* WORK ORDER *
Repeat exactly, and only, the lines below starting at the line that contains "w) = files w." and ending at the line that contains "destruct (below_level _); repeat split.", inclusive of both.

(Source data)

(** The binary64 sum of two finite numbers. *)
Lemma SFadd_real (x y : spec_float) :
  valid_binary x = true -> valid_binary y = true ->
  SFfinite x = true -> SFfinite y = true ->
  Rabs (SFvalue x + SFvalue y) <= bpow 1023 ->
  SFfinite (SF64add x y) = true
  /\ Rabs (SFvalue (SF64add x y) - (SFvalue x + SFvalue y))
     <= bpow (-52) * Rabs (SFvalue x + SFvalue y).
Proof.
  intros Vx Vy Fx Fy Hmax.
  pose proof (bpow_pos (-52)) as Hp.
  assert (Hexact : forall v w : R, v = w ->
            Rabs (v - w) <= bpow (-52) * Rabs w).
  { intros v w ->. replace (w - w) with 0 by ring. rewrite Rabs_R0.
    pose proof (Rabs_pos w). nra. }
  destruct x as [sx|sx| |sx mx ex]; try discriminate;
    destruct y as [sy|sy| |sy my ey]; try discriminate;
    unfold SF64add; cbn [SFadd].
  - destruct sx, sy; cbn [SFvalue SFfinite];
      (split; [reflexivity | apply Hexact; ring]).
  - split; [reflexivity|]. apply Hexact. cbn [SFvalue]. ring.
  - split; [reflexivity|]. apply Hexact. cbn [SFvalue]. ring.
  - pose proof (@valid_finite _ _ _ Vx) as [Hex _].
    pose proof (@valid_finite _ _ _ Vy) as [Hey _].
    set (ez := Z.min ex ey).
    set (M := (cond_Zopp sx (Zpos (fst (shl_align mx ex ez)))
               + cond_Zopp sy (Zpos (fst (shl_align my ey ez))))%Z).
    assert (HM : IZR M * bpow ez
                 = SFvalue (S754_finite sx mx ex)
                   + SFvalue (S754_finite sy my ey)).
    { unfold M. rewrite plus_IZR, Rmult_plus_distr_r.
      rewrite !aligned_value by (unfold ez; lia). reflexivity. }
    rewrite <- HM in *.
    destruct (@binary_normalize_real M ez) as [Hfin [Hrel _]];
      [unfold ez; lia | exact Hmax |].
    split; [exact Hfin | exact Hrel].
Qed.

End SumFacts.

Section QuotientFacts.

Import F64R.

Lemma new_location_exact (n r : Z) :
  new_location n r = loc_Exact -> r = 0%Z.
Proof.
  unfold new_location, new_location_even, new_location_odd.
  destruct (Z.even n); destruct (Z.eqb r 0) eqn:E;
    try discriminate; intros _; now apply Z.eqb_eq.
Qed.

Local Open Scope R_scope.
* * *
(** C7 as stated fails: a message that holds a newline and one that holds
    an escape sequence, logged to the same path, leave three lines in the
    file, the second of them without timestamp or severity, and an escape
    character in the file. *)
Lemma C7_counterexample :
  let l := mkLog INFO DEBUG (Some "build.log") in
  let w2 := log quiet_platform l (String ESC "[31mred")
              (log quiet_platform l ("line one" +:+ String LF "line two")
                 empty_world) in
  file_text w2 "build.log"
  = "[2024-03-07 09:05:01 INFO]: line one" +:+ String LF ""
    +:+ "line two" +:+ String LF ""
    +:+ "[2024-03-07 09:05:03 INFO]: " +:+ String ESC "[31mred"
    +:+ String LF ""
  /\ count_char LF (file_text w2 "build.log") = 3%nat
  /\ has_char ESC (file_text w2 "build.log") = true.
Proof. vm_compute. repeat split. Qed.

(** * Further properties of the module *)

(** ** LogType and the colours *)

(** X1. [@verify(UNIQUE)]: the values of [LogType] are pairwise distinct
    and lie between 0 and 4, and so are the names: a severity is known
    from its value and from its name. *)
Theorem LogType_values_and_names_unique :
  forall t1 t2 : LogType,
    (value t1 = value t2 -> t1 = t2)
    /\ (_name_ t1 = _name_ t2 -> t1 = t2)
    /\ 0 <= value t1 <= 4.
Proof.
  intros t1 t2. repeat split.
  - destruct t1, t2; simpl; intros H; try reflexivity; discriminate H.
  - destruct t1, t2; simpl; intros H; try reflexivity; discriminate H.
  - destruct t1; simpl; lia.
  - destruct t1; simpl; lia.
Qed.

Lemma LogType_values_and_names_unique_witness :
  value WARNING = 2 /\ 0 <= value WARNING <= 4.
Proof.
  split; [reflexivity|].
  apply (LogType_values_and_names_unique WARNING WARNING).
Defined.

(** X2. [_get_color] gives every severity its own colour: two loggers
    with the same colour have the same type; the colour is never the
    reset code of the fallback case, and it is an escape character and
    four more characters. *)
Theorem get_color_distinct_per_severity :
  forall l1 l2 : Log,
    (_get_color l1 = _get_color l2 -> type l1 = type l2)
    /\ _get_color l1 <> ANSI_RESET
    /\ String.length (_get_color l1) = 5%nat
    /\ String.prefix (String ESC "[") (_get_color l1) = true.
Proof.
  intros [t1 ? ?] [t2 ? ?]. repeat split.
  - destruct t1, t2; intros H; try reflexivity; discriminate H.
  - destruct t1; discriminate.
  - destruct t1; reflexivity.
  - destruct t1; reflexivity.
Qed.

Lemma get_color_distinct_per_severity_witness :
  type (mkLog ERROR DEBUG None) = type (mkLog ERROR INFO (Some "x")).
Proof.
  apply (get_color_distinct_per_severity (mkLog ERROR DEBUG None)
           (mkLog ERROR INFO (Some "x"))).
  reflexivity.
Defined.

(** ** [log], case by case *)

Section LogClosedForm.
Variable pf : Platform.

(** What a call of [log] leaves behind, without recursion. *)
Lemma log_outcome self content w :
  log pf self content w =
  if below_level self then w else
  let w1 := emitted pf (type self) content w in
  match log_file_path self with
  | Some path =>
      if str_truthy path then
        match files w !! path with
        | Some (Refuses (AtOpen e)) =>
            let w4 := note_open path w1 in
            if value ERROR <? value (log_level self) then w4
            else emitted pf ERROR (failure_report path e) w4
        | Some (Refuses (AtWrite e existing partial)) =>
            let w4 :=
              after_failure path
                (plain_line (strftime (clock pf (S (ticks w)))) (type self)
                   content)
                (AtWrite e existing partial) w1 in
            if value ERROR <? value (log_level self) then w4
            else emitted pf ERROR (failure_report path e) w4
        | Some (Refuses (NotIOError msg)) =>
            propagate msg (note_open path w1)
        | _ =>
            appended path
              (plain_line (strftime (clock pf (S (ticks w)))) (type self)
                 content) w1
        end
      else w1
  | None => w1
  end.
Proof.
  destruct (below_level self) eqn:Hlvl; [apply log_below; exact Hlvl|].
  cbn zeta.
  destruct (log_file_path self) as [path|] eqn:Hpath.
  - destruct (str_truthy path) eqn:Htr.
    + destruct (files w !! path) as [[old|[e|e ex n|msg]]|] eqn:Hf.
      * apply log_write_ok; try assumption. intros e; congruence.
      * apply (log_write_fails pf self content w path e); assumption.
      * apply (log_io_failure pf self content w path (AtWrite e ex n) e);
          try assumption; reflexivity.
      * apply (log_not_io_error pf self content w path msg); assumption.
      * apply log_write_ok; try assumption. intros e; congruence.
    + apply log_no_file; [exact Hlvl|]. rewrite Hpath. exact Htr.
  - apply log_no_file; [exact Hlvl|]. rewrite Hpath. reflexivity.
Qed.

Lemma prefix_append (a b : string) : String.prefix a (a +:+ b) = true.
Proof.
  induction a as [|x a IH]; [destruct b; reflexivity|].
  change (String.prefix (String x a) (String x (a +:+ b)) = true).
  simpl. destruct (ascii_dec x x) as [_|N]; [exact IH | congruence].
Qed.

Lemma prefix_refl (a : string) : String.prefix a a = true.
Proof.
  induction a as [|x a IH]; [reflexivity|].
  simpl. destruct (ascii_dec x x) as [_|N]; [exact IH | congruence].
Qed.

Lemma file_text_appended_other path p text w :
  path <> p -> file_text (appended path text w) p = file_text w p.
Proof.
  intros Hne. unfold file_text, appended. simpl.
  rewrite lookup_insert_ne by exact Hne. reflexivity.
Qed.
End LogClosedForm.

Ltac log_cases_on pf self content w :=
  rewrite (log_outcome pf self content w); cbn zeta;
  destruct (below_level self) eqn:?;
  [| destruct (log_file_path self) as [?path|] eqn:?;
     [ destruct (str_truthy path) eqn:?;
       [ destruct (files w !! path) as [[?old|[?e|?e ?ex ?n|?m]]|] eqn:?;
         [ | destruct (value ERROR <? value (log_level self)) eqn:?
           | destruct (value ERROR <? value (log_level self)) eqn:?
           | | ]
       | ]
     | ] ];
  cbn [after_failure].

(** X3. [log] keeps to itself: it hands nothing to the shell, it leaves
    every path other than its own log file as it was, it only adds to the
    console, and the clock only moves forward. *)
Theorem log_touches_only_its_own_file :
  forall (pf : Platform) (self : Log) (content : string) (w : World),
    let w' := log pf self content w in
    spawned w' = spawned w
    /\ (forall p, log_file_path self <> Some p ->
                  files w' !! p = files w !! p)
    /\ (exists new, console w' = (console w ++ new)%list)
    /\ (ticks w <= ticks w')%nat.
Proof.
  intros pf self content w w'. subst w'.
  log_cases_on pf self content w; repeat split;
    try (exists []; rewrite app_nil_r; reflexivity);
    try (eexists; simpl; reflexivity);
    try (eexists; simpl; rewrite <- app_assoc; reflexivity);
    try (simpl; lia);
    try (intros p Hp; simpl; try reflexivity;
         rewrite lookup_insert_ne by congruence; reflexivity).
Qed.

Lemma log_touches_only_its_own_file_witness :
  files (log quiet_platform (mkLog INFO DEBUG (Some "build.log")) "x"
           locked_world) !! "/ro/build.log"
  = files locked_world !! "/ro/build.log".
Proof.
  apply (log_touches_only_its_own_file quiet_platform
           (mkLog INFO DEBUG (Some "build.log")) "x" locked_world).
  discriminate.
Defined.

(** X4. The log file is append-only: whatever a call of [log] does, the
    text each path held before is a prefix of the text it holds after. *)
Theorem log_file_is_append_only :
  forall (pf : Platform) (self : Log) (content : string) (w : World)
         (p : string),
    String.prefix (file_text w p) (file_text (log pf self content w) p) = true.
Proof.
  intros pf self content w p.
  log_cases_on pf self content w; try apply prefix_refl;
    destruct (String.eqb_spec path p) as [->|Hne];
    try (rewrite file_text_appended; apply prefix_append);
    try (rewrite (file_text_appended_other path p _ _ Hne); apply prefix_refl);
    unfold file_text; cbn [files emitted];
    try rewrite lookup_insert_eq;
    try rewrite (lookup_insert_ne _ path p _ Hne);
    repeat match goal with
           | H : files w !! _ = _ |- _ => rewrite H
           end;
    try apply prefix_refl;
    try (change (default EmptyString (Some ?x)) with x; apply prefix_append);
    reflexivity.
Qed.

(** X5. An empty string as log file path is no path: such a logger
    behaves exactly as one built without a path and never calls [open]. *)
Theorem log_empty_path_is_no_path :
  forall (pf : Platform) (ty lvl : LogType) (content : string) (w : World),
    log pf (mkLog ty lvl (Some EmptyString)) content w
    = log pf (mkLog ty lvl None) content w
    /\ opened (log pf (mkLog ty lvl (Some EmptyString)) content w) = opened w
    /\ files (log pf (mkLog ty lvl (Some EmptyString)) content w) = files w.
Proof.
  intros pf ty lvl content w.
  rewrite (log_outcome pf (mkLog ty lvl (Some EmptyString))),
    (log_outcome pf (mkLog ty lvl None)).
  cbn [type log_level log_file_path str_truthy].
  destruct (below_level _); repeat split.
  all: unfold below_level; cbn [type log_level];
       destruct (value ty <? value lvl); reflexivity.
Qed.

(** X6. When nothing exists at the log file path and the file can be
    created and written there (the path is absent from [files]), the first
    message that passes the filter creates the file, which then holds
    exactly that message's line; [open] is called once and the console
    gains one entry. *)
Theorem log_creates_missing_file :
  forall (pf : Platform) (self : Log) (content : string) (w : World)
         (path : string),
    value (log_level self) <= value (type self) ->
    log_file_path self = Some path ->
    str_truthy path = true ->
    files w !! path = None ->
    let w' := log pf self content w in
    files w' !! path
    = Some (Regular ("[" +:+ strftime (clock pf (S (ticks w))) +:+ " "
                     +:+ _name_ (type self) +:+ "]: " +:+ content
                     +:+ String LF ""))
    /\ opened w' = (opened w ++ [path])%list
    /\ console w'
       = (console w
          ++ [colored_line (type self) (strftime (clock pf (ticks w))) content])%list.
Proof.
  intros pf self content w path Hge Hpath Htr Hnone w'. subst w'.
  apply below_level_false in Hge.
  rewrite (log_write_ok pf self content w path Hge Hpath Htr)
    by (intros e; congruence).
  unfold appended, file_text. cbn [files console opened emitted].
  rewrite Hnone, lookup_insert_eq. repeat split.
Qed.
--
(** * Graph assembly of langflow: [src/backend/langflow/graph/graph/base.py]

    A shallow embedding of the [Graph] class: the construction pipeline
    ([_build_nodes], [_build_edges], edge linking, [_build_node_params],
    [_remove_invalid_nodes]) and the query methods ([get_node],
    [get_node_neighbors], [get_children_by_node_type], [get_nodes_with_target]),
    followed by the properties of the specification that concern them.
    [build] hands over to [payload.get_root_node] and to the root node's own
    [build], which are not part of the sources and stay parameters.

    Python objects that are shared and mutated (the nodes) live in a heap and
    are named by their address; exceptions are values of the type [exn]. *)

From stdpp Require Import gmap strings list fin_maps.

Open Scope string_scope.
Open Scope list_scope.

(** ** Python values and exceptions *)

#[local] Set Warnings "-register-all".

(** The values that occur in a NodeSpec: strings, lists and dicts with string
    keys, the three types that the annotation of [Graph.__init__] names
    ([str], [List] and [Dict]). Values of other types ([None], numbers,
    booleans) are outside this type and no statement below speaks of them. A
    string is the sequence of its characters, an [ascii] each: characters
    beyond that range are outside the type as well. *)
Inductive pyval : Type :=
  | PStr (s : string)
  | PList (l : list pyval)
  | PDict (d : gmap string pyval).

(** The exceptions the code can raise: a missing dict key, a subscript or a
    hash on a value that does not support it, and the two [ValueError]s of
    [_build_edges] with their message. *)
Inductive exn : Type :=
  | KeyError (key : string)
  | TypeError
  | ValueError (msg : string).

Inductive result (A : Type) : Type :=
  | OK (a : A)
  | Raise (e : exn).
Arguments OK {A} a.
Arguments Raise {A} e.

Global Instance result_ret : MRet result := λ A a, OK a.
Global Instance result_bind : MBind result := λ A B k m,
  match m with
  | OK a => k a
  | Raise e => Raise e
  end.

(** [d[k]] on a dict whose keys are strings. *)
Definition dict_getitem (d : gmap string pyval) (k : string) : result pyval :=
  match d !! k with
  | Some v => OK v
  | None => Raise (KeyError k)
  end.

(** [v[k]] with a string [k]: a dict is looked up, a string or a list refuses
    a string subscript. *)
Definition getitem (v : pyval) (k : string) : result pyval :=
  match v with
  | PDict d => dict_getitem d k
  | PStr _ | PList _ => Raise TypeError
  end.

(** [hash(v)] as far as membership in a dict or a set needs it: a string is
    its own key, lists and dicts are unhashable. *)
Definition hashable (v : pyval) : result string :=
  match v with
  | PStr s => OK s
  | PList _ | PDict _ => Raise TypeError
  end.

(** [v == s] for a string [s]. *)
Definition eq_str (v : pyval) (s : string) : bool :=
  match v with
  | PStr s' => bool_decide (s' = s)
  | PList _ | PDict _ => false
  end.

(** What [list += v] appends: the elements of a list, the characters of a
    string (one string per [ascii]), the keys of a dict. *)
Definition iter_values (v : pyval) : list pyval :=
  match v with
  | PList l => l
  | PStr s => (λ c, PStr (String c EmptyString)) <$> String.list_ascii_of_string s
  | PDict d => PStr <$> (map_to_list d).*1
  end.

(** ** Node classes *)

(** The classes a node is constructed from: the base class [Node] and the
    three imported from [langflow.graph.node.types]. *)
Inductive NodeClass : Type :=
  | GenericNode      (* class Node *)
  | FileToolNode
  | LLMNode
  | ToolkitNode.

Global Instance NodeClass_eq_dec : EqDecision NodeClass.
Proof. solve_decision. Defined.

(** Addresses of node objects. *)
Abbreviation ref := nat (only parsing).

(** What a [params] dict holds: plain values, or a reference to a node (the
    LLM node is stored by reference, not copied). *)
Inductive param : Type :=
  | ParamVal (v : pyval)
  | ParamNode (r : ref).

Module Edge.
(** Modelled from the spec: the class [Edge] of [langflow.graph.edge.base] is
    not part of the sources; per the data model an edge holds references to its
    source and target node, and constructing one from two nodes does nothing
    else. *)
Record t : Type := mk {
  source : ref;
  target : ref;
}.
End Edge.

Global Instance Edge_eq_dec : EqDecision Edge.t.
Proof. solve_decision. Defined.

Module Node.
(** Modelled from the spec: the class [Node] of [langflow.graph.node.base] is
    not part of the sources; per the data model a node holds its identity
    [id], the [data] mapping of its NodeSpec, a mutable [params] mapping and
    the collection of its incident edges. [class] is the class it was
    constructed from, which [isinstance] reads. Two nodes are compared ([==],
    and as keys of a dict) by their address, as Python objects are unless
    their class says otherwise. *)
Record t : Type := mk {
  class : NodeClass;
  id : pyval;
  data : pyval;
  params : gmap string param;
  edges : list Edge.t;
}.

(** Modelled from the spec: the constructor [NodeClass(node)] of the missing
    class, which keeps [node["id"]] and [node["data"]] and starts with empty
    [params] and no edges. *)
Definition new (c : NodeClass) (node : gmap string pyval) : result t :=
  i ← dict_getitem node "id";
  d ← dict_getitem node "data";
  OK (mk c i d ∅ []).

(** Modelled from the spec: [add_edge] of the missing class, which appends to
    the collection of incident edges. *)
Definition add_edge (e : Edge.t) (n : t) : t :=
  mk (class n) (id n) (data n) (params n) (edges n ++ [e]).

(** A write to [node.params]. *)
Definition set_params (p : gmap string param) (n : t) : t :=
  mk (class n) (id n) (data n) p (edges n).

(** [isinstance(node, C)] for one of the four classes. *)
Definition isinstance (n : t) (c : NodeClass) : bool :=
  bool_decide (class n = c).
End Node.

* TASK RESULT *
    /\ files (log pf (mkLog ty lvl (Some EmptyString)) content w) = files w.
Proof.
  intros pf ty lvl content w.
  rewrite (log_outcome pf (mkLog ty lvl (Some EmptyString))),
    (log_outcome pf (mkLog ty lvl None)).
  cbn [type log_level log_file_path str_truthy].
  destruct (below_level _); repeat split.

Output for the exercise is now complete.